If you are beginning with a marketing automation initiative and have a cold list that needs some hygiene and scrubbing, you can build a campaign which can cascade conversions into a nurturing program. I would recommend identifying and segmenting the list appropriately in your system to keep from corrupting warmer lists. This overall process may take some time based on what you see with bounce rates, etc. But the initial conversions may garner some early opportunities for further marketing campaigns or even handoff to sales.
Brian Hansford
http://www.Zephyr47.com
@RemarkMarketing
Great answers / My 2 cents:
Embarking on a marketing automation enabled demand gen strategy should be bigger than a single "cold" list. To drive ROI out of a platform, you'll want to view the single list, whether it hot or cold as just one source of prospects. If you are hinging the implementation of marketing automation platform on the quality of single list, quite frankly, you're just not thinking "big" enough.
If you view the list as just one source of potential prospect record input, then a properly designed tagging campaign run against the list should allow you to identify those records in the list that can be moved to a more engaging nurture program.
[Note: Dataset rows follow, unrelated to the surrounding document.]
(** * core-js-101, src/06-objects-tasks.js

    A shallow embedding of [Rectangle] and of the CSS selector builder
    ([class CssBuilder] and the [cssSelectorBuilder] facade), and the
    properties of the builder's ordering rules, rendering and combinators.

    JavaScript strings are [string], and the arguments of the category
    methods and the combinator are strings, as the facade documents them;
    the numeric rank kept in [this.type] is a [Z]; every [CssBuilder]
    instance lives in a store of objects and is denoted by its address, so
    that a builder reached through two names is one object. *)

From Stdlib Require Import ZArith Bool Lia.
From stdpp Require Import base list strings.

Local Open Scope Z_scope.

(** ** Rectangle *)

(** [Rectangle(width, height)] returns an object literal with two data
    properties and one method.  The operands of the method are whatever
    values the caller passed, and [*] is the language's multiplication;
    both are kept abstract. *)
Section Rectangle.
Variable number : Type.
Variable times : number -> number -> number.

Record RectangleObject := mkRectangle {
  width : number;
  height : number
}.

Definition Rectangle (w h : number) : RectangleObject :=
  {| width := w; height := h |}.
While the remaining records can be purged.
Result:
Good prospects are moved to nurturing
Bad records are purged
List is no longer "cold"
Good Luck!
Matt Given
@Matt_Given
Holly, marketing automation is only as good as your data you provide. Garbage in, garbage out. Investing in marketing automation will shine a bright light on all the broken processes, systems, strategies and cross-functional misalignment in your organization. It can be an extremely expensive way to learn what your organization needs to do differently.